Album review: Galactic mixtape comes back down to Earth

Any wise person on Earth would stand to reason that if aliens should chance upon a contraption of ours flying through deep space, they would be quick to wonder, perhaps before all else: “What kind of music do these things called ‘humans’ listen to?” It would be a matter of simple curiosity and intergalactic importance, maybe even with the potential – who knows? – to bond us across extra dimensions or warring worlds.

It is also a subject that the American space programme took up, with at least some degree of seriousness, in the 1970s. Back then, to go along with plans for launching a pair of probes as part of the Voyager programme, Nasa embarked on a project to create a Golden Record. The result would be just that: a shiny record, like so many others on more boring and ordinary black vinyl, coated in gold and pressed with sounds from the planet Earth into its grooves. It would be attached to a probe and shot up into space, waiting for a chance to strike up a tune in the whirring cosmic jukebox.

For aliens, the Golden Record came with elaborate instructions on how to play it back, including diagrams and explanations in pictorial code, meant to communicate with extraterrestrial beings whose English might not be so advanced. It was treated for durability through intense stretches of travel between hot and cold, and it had a special cartridge, with a needle that could be placed directly on the surface to encircle the signals for sounds. It was a real, workable record – decidedly more than a lark. Maybe the chances of it getting played were slim, but why not make it up to the task if the occasion should ever come?

The task of representing the entire human race and the whole of planet Earth was no small responsibility, and it fell upon the imaginative shoulders of science-­fiction writer and noted ponderer of the stars Carl Sagan. He, along with a group brought together for the project, selected 115 images from our picturesque planet and, more evocatively, an assemblage of telltale sounds. Some were naturally occurring, such as wind, rain, surf, crickets, frogs and a chimpanzee. Others were mechanical, such as a tractor, bus, car, riveter and train. Many more were short bits of spoken word, including greetings from human beings in 55 different languages, from the nearly 6,000-year-old Sumerian tongue known as Akkadian to Arabic, Cantonese, Farsi, Swedish, Vietnamese and more.
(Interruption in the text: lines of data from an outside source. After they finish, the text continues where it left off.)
(** Rounding to nearest, ties to even, moves by at most half a unit. *)
Lemma round_nearest_even_spec (M k : Z) (r : shr_record) :
  0 <= k -> shr_inv M k r ->
  let m' := round_nearest_even (shr_m r) (loc_of_shr_record r) in
  shr_m r <= m' <= shr_m r + 1 /\
  - 2 ^ k <= 2 * (m' * 2 ^ k - M) <= 2 ^ k.
Proof.
  intros Hk (Hm & Hb & Hs).
  destruct r as [m rb sb]. cbn [shr_m shr_r shr_s] in *.
  assert (P2 : 0 < 2 ^ k) by (apply Z.pow_pos_nonneg; lia).
  set (q := 2 ^ k) in *.
  destruct rb, sb; cbn [loc_of_shr_record round_nearest_even];
    try destruct (Z.even m); try specialize (Hs eq_refl); split; nia.
Qed.

Section Rounding.

Variables prec emax : Z.
Hypothesis prec_gt_1 : 1 < prec.
Hypothesis prec_lt_emax : prec < emax.

Lemma fexp_normal (x : Z) :
  emin prec emax <= x - prec -> fexp prec emax x = x - prec.
Proof. unfold fexp. lia. Qed.

(** The core of every rounded operation: for an exact mantissa [m] at
    exponent [e], in the normal range and below the overflow threshold,
    [binary_round_aux] gives a finite number with the same sign, a
    mantissa of at most [prec] digits, and an error of at most [2^-prec]
    of the exact magnitude. *)
Lemma binary_round_aux_bound (sx : bool) (m : positive) (e : Z) :
  let d := Zpos (digits2_pos m) in
  emin prec emax <= d + e - prec ->
  d + e < emax ->
  (d <= prec -> e <= emax - prec) ->
  exists m3 e3,
    binary_round_aux prec emax sx (Zpos m) e loc_Exact = S754_finite sx m3 e3 /\
    e <= e3 /\
    Zpos (digits2_pos m3) <= prec /\
    Z.abs (Zpos m3 * 2 ^ (e3 - e) - Zpos m) * 2 ^ prec <= Zpos m.
Proof.
  intros d Hlo Hhi Hsmall.
  destruct (digits2_pos_bounds m) as [Dlo Dhi]. fold d in Dlo, Dhi.
  unfold binary_round_aux, shr_fexp.
  cbn [shr_record_of_loc Zdigits2]. fold d.
  rewrite fexp_normal by exact Hlo.
  destruct (shr_spec (Zpos m) e (d + e - prec - e)) as (r1 & E1 & I1); [lia|].
  rewrite E1.
  pose proof (round_nearest_even_spec _ _ _ (Z.le_max_l 0 _) I1) as [Hm' Herr].
  set (m' := round_nearest_even (shr_m r1) (loc_of_shr_record r1)) in *.
  set (k := Z.max 0 (d + e - prec - e)) in *.
  assert (P2 : 0 < 2 ^ k) by (apply Z.pow_pos_nonneg; lia).
  destruct I1 as (Hr1 & Hb1 & _).
  destruct (Z_le_gt_dec d prec) as [Hd|Hd].
  - (* no shift: the mantissa is kept *)
    assert (Hk : k = 0) by lia.
    rewrite Hk in *. rewrite Z.pow_0_r in *.
    assert (Em : m' = Zpos m) by lia.
    rewrite Em. cbn [Zdigits2]. fold d.
    rewrite fexp_normal by lia.
    destruct (shr_spec (Zpos m) (e + 0) (d + (e + 0) - prec - (e + 0))) as (r2 & E2 & I2); [lia|].
    rewrite E2.
    replace (Z.max 0 (d + (e + 0) - prec - (e + 0))) with 0 in * by lia.
    destruct I2 as (Hr2 & Hb2 & _). rewrite Z.pow_0_r in Hb2.
    assert (E3 : shr_m r2 = Zpos m) by (destruct (shr_r r2); lia).
    rewrite E3.
    assert (Hle : (e + 0 + 0 <=? emax - prec) = true) by (apply Z.leb_le; lia).
    rewrite Hle.
    exists m, (e + 0 + 0). split; [reflexivity|].
    split; [lia|]. split; [exact Hd|].
    replace (e + 0 + 0 - e) with 0 by lia. rewrite Z.pow_0_r.
    replace (Zpos m * 1 - Zpos m) with 0 by lia. cbn [Z.abs]. lia.
  - (* the mantissa is shifted right by [d - prec] bits and rounded *)
    assert (Hk : k = d - prec) by lia.
    assert (Epow : 2 ^ (d - 1) = 2 ^ (prec - 1) * 2 ^ k).
    { rewrite <- Z.pow_add_r by lia. f_equal. lia. }
    assert (Epow' : 2 ^ d = 2 ^ prec * 2 ^ k).
    { rewrite <- Z.pow_add_r by lia. f_equal. lia. }
    assert (Epp : 2 ^ prec = 2 * 2 ^ (prec - 1)).
    { rewrite <- Z.pow_succ_r by lia. f_equal. lia. }
    assert (Pp : 0 < 2 ^ (prec - 1)) by (apply Z.pow_pos_nonneg; lia).
    set (q := 2 ^ k) in *. set (pp := 2 ^ (prec - 1)) in *.
    assert (Hm1 : pp <= shr_m r1 < 2 * pp) by (destruct (shr_r r1); nia).
    assert (Hm2 : pp <= m' <= 2 * pp) by lia.
    destruct m' as [|m2|m2] eqn:Em'; try lia.
    cbn [Zdigits2].
    destruct (Z.eq_dec (Zpos m2) (2 * pp)) as [Htop|Htop].
    + (* the rounded mantissa has one bit too many *)
      assert (Dm2 : Zpos (digits2_pos m2) = prec + 1).
      { apply digits2_pos_unique. replace (prec + 1 - 1) with prec by lia.
        rewrite Z.pow_add_r, Z.pow_1_r by lia. lia. }
      rewrite Dm2. rewrite fexp_normal by lia.
      destruct (shr_spec (Zpos m2) (e + k) (prec + 1 + (e + k) - prec - (e + k))) as (r2 & E2 & I2); [lia|].
      rewrite E2.
      replace (Z.max 0 (prec + 1 + (e + k) - prec - (e + k))) with 1 in * by lia.
      destruct I2 as (Hr2 & Hb2 & _). rewrite Z.pow_1_r in Hb2.
      assert (E3 : shr_m r2 = pp) by (destruct (shr_r r2); lia).
      rewrite E3.
      destruct pp as [|p3|p3] eqn:Epp3; try lia.
      assert (Hle : (e + k + 1 <=? emax - prec) = true) by (apply Z.leb_le; lia).
      rewrite Hle.
      exists p3, (e + k + 1). split; [reflexivity|].
      split; [lia|]. split.
      * assert (Zpos (digits2_pos p3) = prec); [|lia].
        apply digits2_pos_unique. rewrite <- Epp3. fold pp. lia.
      * replace (e + k + 1 - e) with (k + 1) by lia.
        rewrite Z.pow_add_r, Z.pow_1_r by lia. fold q.
        replace (Zpos p3 * (q * 2) - Zpos m) with (Zpos m2 * q - Zpos m) by lia.
        nia.
    + assert (Dm2 : Zpos (digits2_pos m2) = prec).
      { apply digits2_pos_unique. fold pp. lia. }
      rewrite Dm2. rewrite fexp_normal by lia.
      destruct (shr_spec (Zpos m2) (e + k) (prec + (e + k) - prec - (e + k))) as (r2 & E2 & I2); [lia|].
      rewrite E2.
      replace (Z.max 0 (prec + (e + k) - prec - (e + k))) with 0 in * by lia.
      destruct I2 as (Hr2 & Hb2 & _). rewrite Z.pow_0_r in Hb2.
      assert (E3 : shr_m r2 = Zpos m2) by (destruct (shr_r r2); lia).
      rewrite E3.
      assert (Hle : (e + k + 0 <=? emax - prec) = true) by (apply Z.leb_le; lia).
      rewrite Hle.
      exists m2, (e + k + 0). split; [reflexivity|].
      split; [lia|]. split; [lia|].
      replace (e + k + 0 - e) with k by lia. fold q.
      nia.
Qed.

End Rounding.

(** ** Values in [Q] *)

Local Open Scope Q_scope.


Lemma pow2_pos (e : Z) : 0 < pow2 e.
Proof. apply Qpower_0_lt. reflexivity. Qed.

Lemma pow2_add (a b : Z) : pow2 (a + b) == pow2 a * pow2 b.
Proof. apply Qpower_plus. intros H. discriminate H. Qed.

Lemma pow2_inject (k : Z) : (0 <= k)%Z -> pow2 k == inject_Z (2 ^ k).
Proof. intros H. unfold pow2. rewrite Zpower_Qpower by exact H. reflexivity. Qed.

Lemma pow2_le (a b : Z) : (a <= b)%Z -> pow2 a <= pow2 b.
Proof.
  intros H.
  assert (E : pow2 b == pow2 a * pow2 (b - a)).
  { rewrite <- pow2_add. replace (a + (b - a))%Z with b by lia. reflexivity. }
  assert (H1 : 1 <= pow2 (b - a)).
  { rewrite pow2_inject by lia. change 1 with (inject_Z 1). rewrite <- Zle_Qle.
    assert (0 < 2 ^ (b - a))%Z by (apply Z.pow_pos_nonneg; lia). lia. }
  pose proof (pow2_pos a) as H0. rewrite E.
  generalize dependent (pow2 (b - a)). generalize dependent (pow2 a).
  intros x Hx y _ Hy. nra.
Qed.

Lemma pow2_lt_inv (a b : Z) : pow2 a < pow2 b -> (a < b)%Z.
Proof.
  intros H. destruct (Z_lt_le_dec a b) as [L|L]; [exact L|].
  pose proof (pow2_le b a L). lra.
Qed.

Lemma inject_Z_sub (a b : Z) : inject_Z (a - b) == inject_Z a - inject_Z b.
Proof.
  replace (a - b)%Z with (a + - b)%Z by lia.
  rewrite inject_Z_plus, inject_Z_opp. ring.
Qed.



Lemma mag_pos m e : 0 < mag m e.
Proof.
  unfold mag. pose proof (pow2_pos e).
  assert (0 < inject_Z (Zpos m)) by reflexivity. nra.
Qed.

Lemma to_Q_finite (s : bool) m e :
  FP.to_Q (S754_finite s m e) == if s then - mag m e else mag m e.
Proof.
  unfold FP.to_Q, mag, pow2. destruct s; cbn [cond_Zopp].
  - change (Z.opp (Zpos m)) with (- Zpos m)%Z. rewrite inject_Z_opp. ring.
  - reflexivity.
Qed.

Lemma mag_shift m e (j : Z) (m' : positive) :
  (0 <= j)%Z -> Zpos m' = (Zpos m * 2 ^ j)%Z -> mag m' (e - j) == mag m e.
Proof.
  intros Hj E. unfold mag. rewrite E, inject_Z_mult, <- pow2_inject by exact Hj.
  assert (E2 : pow2 e == pow2 j * pow2 (e - j)).
  { rewrite <- pow2_add. replace (j + (e - j))%Z with e by lia. reflexivity. }
  rewrite E2. ring.
Qed.

(** Bounds on the magnitude against the number of digits. *)
Lemma mag_digits m e :
  pow2 (Zpos (digits2_pos m) + e - 1) <= mag m e < pow2 (Zpos (digits2_pos m) + e).
Proof.
  destruct (digits2_pos_bounds m) as [Dlo Dhi].
  set (d := Zpos (digits2_pos m)) in *.
  assert (Hd : (1 <= d)%Z) by (unfold d; lia).
  unfold mag.
  rewrite Zle_Qle in Dlo. rewrite Zlt_Qlt in Dhi.
  rewrite <- pow2_inject in Dlo, Dhi by lia.
  replace (d + e - 1)%Z with ((d - 1) + e)%Z by lia.
  rewrite !pow2_add. pose proof (pow2_pos e). split; nra.
Qed.

Local Close Scope Q_scope.

Lemma iter_xO_spec (d m : positive) :
  Zpos (Pos.iter xO m d) = Zpos m * 2 ^ Zpos d.
Proof.
  induction d as [|d IH] using Pos.peano_ind.
  - cbn. lia.
  - rewrite Pos.iter_succ, Pos2Z.inj_succ, Z.pow_succ_r by lia.
    rewrite Pos2Z.inj_xO, IH. lia.
Qed.

Lemma shl_align_spec (mx : positive) (ex ex' : Z) :
  exists m', shl_align mx ex ex' = (m', Z.min ex ex') /\
             Zpos m' = Zpos mx * 2 ^ (ex - Z.min ex ex').
Proof.
  unfold shl_align.
  destruct (ex' - ex) as [|p|p] eqn:E.
  - exists mx. replace (Z.min ex ex') with ex by lia.
    rewrite Z.sub_diag, Z.pow_0_r. split; [reflexivity | lia].
  - exists mx. replace (Z.min ex ex') with ex by lia.
    rewrite Z.sub_diag, Z.pow_0_r. split; [reflexivity | lia].
  - exists (Pos.iter xO mx p). replace (Z.min ex ex') with ex' by lia.
    split; [reflexivity|]. rewrite iter_xO_spec. f_equal. f_equal. lia.
Qed.

Lemma digits2_pos_shift (m m' : positive) (j : Z) :
  0 <= j -> Zpos m' = Zpos m * 2 ^ j ->
  Zpos (digits2_pos m') = Zpos (digits2_pos m) + j.
Proof.
  intros Hj E. apply digits2_pos_unique.
  destruct (digits2_pos_bounds m) as [Dlo Dhi].
  assert (Hd : 1 <= Zpos (digits2_pos m)) by lia.
  set (d := Zpos (digits2_pos m)) in *.
  replace (d + j - 1) with ((d - 1) + j) by lia.
  rewrite !Z.pow_add_r by lia. rewrite E.
  assert (0 < 2 ^ j) by (apply Z.pow_pos_nonneg; lia). nia.
Qed.

Section Operations.

Variables prec emax : Z.
Hypothesis prec_gt_1 : 1 < prec.
Hypothesis prec_lt_emax : prec < emax.

Local Open Scope Q_scope.

(** The relative error of a rounding is at most [2^-prec]. *)
Lemma rounding_error_Q (m m3 : positive) (e e3 : Z) :
  (e <= e3)%Z ->
  (Z.abs (Zpos m3 * 2 ^ (e3 - e) - Zpos m) * 2 ^ prec <= Zpos m)%Z ->
  Qabs (mag m3 e3 - mag m e) * inject_Z (2 ^ prec) <= mag m e.
Proof.
  intros He Hz.
  assert (E : mag m3 e3 - mag m e ==
              inject_Z (Zpos m3 * 2 ^ (e3 - e) - Zpos m) * pow2 e).
  { unfold mag. rewrite inject_Z_sub, inject_Z_mult.
    rewrite <- pow2_inject by lia.
    assert (E2 : pow2 e3 == pow2 (e3 - e) * pow2 e).
    { rewrite <- pow2_add. replace (e3 - e + e)%Z with e3 by lia. reflexivity. }
    rewrite E2. ring. }
  rewrite E, Qabs_Qmult.
  rewrite (Qabs_pos (pow2 e)) by (apply Qlt_le_weak, pow2_pos).
  change (Qabs (inject_Z (Zpos m3 * 2 ^ (e3 - e) - Zpos m)))
    with (inject_Z (Z.abs (Zpos m3 * 2 ^ (e3 - e) - Zpos m))).
  rewrite Zle_Qle, inject_Z_mult in Hz.
  unfold mag. pose proof (pow2_pos e) as Hp. clear E.
  set (p := pow2 e) in *.
  set (a := inject_Z (Z.abs (Zpos m3 * 2 ^ (e3 - e) - Zpos m))) in *.
  set (t := inject_Z (2 ^ prec)) in *.
  set (b := inject_Z (Zpos m)) in *.
  clearbody p a t b. nra.
Qed.

Lemma binary_round_error (sx : bool) (m : positive) (e : Z) :
  let d := Zpos (digits2_pos m) in
  (emin prec emax <= d + e - prec)%Z ->
  (d + e < emax)%Z ->
  exists m3 e3,
    binary_round prec emax sx m e = S754_finite sx m3 e3 /\
    (Zpos (digits2_pos m3) <= prec)%Z /\
    Qabs (mag m3 e3 - mag m e) * inject_Z (2 ^ prec) <= mag m e.
Proof.
  intros d Hlo Hhi. unfold binary_round. fold d.
  rewrite (fexp_normal prec emax) by exact Hlo.
  destruct (shl_align_spec m e (d + e - prec)) as (mz & Ez & Hmz).
  rewrite Ez.
  set (ez := Z.min e (d + e - prec)) in *.
  assert (Dz : (Zpos (digits2_pos mz) = d + (e - ez))%Z).
  { apply digits2_pos_shift; [lia | exact Hmz]. }
  destruct (binary_round_aux_bound prec emax prec_gt_1 prec_lt_emax sx mz ez)
    as (m3 & e3 & E3 & He3 & Hd3 & Hz); try (rewrite Dz; lia).
  exists m3, e3. split; [exact E3|]. split; [exact Hd3|].
  assert (Em : mag mz (e - (e - ez)) == mag m e).
  { apply mag_shift; [lia | exact Hmz]. }
  replace (e - (e - ez))%Z with ez in Em by lia.
  rewrite <- Em. apply rounding_error_Q; assumption.
Qed.

Lemma Qabs_to_Q (s : bool) m e : Qabs (FP.to_Q (S754_finite s m e)) == mag m e.
Proof.
  rewrite to_Q_finite. pose proof (mag_pos m e). destruct s.
  - rewrite Qabs_neg by lra. ring.
  - apply Qabs_pos. lra.
Qed.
Having worked through all that, the curious alien could turn his or her (or its?) attention to the real bounty of the Golden Record: the music. About the entire project, Sagan once declared: "The spacecraft will be encountered and the record played only if there are advanced spacefaring civilisations in interstellar space. But the launching of this bottle into the cosmic ocean says something very hopeful about life on this planet."

Hopeful – and beautiful too, then as well as now. This summer, decades after the Voyager probes were sent aloft in 1977, Nasa uploaded some of the Golden Record's aural contents to the music-sharing website, SoundCloud, where they can be heard by any earthbound being with an internet connection. The sanctioned release focuses on the weird noisy parts, such as the track labelled Life Signs, Pulsar, which opens the whole thing: it's skittery and strange, a bit of hapless static with some creaky, crunching sounds. After that comes Kiss, Mother and Child, with the cry of a baby, followed by a parent cooing: "Oh come on now". Next up are engine sounds, a dopplerised locomotive, a horse and cart, Morse code and ships.

Many avant-garde sound artists while away countless hours in unconvincing attempts to evoke so much with so little. But again, the music is where the real charms are. Hearable in the official Nasa batch is an eerie, abstract realisation of the age-old notion of the Music of the Spheres, a projected idea of what the universe sounds like with planets spinning at different intervals like so many keys in an enormous cosmic instrument.

The idea goes back to the mystical Greek mathematician Pythagoras and later Johannes Kepler, a 17th-century astronomer who theorised ambitiously about planetary motion. The manifestation of it on the Golden Record was realised by Laurie Spiegel, a pioneering computer musician who just a few years later released a fantastic and still-startlingly advanced album called The Expanding Universe. How's that for serendipity?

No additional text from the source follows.